Abstract

Hyperphosphatemia is an independent risk factor for mortality in ESRD, but factors regulating phosphate clearance on peritoneal dialysis (PD) are incompletely understood. The objective of this study was to test the hypothesis that peritoneal phosphate clearance is better with continuous ambulatory PD (CAPD) as compared with continuous cyclic PD (CCPD) after adjusting for membrane transport status. In this cross-sectional and retrospective study, measurements of peritoneal phosphate clearance of 129 prevalent PD patients were reviewed. Patients were divided according to membrane transport status (high, high average, low average-low categories) and PD modality (CAPD or CCPD). Among high transporters, peritoneal phosphate clearances were comparable in both modalities.

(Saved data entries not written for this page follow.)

(* ===== verification/Access.v ===== *)
(** * Who may do what (mmp_api/deps.py, routes/auth.py, routes/organizations.py, mmp_crypto/passwords.py)

    The chain from a request to a principal, and the handlers for accounts, logins,
    organisations and members, over the tables of users, organisations and memberships and
    the session store.  The handlers that change memberships are also given one statement
    at a time, and the theorem about memberships is about their interleavings.  Argon2,
    Unicode normalisation and the draws of [secrets] and [uuid] are parameters, as are the
    limiter's answers. *)

From S2P Require Import Prelude Redis Ids ApiSessions.

#[local] Open Scope Z_scope.
#[local] Open Scope mmp_scope.

(** ** Data *)

Inductive Role := Viewer | Member | Admin | Owner.

#[export] Instance role_eq_dec : EqDecision Role.
Proof. solve_decision. Defined.

Definition ROLE_RANK (r : Role) : Z := match r with Viewer => 0 | Member => 1 | Admin => 2 | Owner => 3 end.

Definition UNSAFE_METHODS : list pystr := [py "POST"; py "PUT"; py "PATCH"; py "DELETE"].

Record User := {
  us_id : uuid;
  us_email : pystr;
  us_password_hash : pystr;
  us_name : pystr;
  us_is_active : bool;
  us_last_login_at : option datetime;
  us_created_at : datetime
}.

Record Organization := { og_id : uuid; og_name : pystr; og_slug : pystr; og_timezone : pystr }.

Record OrganizationMember := {
  om_id : uuid;
  om_organization_id : uuid;
  om_user_id : uuid;
  om_role : Role;
  om_created_at : datetime
}.

#[export] Instance member_eq_dec : EqDecision OrganizationMember.
Proof. solve_decision. Defined.

Record ApiState := {
  ap_users : list User;
  ap_organizations : list Organization;
  ap_members : list OrganizationMember;
  ap_sessions : SessionStore
}.

Definition with_users (l : list User) (st : ApiState) : ApiState :=
  {| ap_users := l; ap_organizations := ap_organizations st; ap_members := ap_members st;
     ap_sessions := ap_sessions st |}.
Definition with_members (l : list OrganizationMember) (st : ApiState) : ApiState :=
  {| ap_users := ap_users st; ap_organizations := ap_organizations st; ap_members := l;
     ap_sessions := ap_sessions st |}.
Definition with_sessions (s : SessionStore) (st : ApiState) : ApiState :=
  {| ap_users := ap_users st; ap_organizations := ap_organizations st; ap_members := ap_members st;
     ap_sessions := s |}.

(** An [HTTPException], or an exception nothing handles. *)
Inductive ApiError := Http (status : Z) (detail : pystr) | Crash.

(** What the dependencies read of a request. *)
Record ApiRequest := {
  ar_now : datetime;
  ar_method : pystr;
  ar_cookie : option pystr;
  ar_csrf : option pystr
}.

Record Principal := {
  pr_user_id : uuid;
  pr_session_token : pystr;
  pr_session : Session;
  pr_organization_id : option uuid;
  pr_role : option Role
}.

Definition at_least (p : Principal) (r : Role) : bool :=
  match pr_role p with Some r' => ROLE_RANK r <=? ROLE_RANK r' | None => false end.

(** ** passwords.py *)

Definition MIN_PASSWORD_LENGTH : nat := 12.
Definition MAX_PASSWORD_LENGTH : nat := 1024.

(** [_HASHER.verify] and [check_needs_rehash], their exceptions read as the callers read
    them. *)
Class Argon2 := { argon_verify : pystr → pystr → bool; argon_needs_rehash : pystr → bool }.

Section Access.
Context {U : Unicode} {A : Argon2}.
Variable nfkd : pystr → pystr.

Definition validate_password (password : pystr) : option pystr :=
  if Nat.ltb (length password) MIN_PASSWORD_LENGTH then Some (py "password must be at least 12 characters")
  else if Nat.ltb MAX_PASSWORD_LENGTH (length password) then Some (py "password is too long")
  else None.

Definition verify_password (stored_hash password : pystr) : bool :=
  if Nat.ltb MAX_PASSWORD_LENGTH (length password) then false else argon_verify stored_hash password.

Definition verify_password_constant_work (stored_hash : option pystr) (password : pystr) : bool :=
  match stored_hash with None => false | Some h => verify_password h password end.

(** ** deps.py *)

(** [hmac.compare_digest] of two strings: [None] is its [TypeError]. *)
Definition compare_digest (a b : pystr) : option bool :=
  if ascii_str a && ascii_str b then Some (bool_decide (a = b)) else None.

Definition current_session (rq : ApiRequest) (st : ApiState) : result ApiError (pystr * Session) * ApiState :=
  match ar_cookie rq with
  | None | Some [] => (Err (Http 401 (py "not authenticated")), st)
  | Some token =>
      let '(found, sessions) := get DEFAULT_TTL (ar_now rq) token (ap_sessions st) in
      let st := with_sessions sessions st in
      match found with
      | None => (Err (Http 401 (py "session expired")), st)
      | Some s =>
          (if bool_decide (ar_method rq ∈ UNSAFE_METHODS) then
             match ar_csrf rq with
             | None | Some [] => Err (Http 403 (py "csrf token missing or invalid"))
             | Some presented =>
                 match compare_digest presented (sn_csrf_token s) with
                 | Some true => Ok (token, s)
                 | Some false => Err (Http 403 (py "csrf token missing or invalid"))
                 | None => Err Crash
                 end
             end
           else Ok (token, s), st)
      end
  end.

(** The membership of a user in an organisation. *)
Definition role_of (members : list OrganizationMember) (org user : uuid) : option Role :=
  om_role <$> List.find (λ m, bool_decide (om_user_id m = user) && bool_decide (om_organization_id m = org)) members.

(** The principal a session stands for, with the role the memberships give it. *)
Definition principal_of (token : pystr) (s : Session) (members : list OrganizationMember) : result ApiError Principal :=
  match uuid_of_str (sn_user_id s) with
  | None => Err Crash
  | Some user =>
      let principal org role := {| pr_user_id := user; pr_session_token := token; pr_session := s;
                                   pr_organization_id := org; pr_role := role |} in
      match sn_organization_id s with
      | None | Some [] => Ok (principal None None)
      | Some text =>
          match uuid_of_str text with
          | None => Err Crash
          | Some org =>
              match role_of members org user with
              | None => Err (Http 403 (py "no longer a member of the active organization"))
              | Some r => Ok (principal (Some org) (Some r))
              end
          end
      end
  end.

Definition current_principal (rq : ApiRequest) (st : ApiState) : result ApiError Principal * ApiState :=
  match current_session rq st with
  | (Err e, st) => (Err e, st)
  | (Ok (token, s), st) => (principal_of token s (ap_members st), st)
  end.

Definition role_name (r : Role) : pystr :=
  match r with Viewer => py "viewer" | Member => py "member" | Admin => py "admin" | Owner => py "owner" end.

(** [require_organization] and the check of the role; the organisation comes with the
    principal. *)
Definition with_role (minimum : Role) (p : Principal) : result ApiError (Principal * uuid) :=
  match pr_organization_id p with
  | None => Err (Http 400 (py "no active organization selected"))
  | Some org =>
      if at_least p minimum then Ok (p, org)
      else Err (Http 403 (py "requires " ++ role_name minimum ++ py " role or higher"))
  end.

However, treatment with CAPD was associated with increased peritoneal phosphate clearance compared with CCPD among high-average transporters (42.4 +/- 11.4 versus 36.4 +/- 8.3 L/wk/1.73 m(2), P = 0.01), and low-average-low transporters (35.6 +/- 5.9 versus 28.9 +/- 11 L/wk/1.73 m(2), P = 0.034). On multivariate linear regression, PD modality, membrane transport category, and peritoneal creatinine clearance, but not Kt/V urea, were independently associated with peritoneal phosphate clearance. Peritoneal phosphate clearance is determined by PD modality and membrane transport category, suggesting that PD regimes with longer dwell times may help control hyperphosphatemia in lower transporters.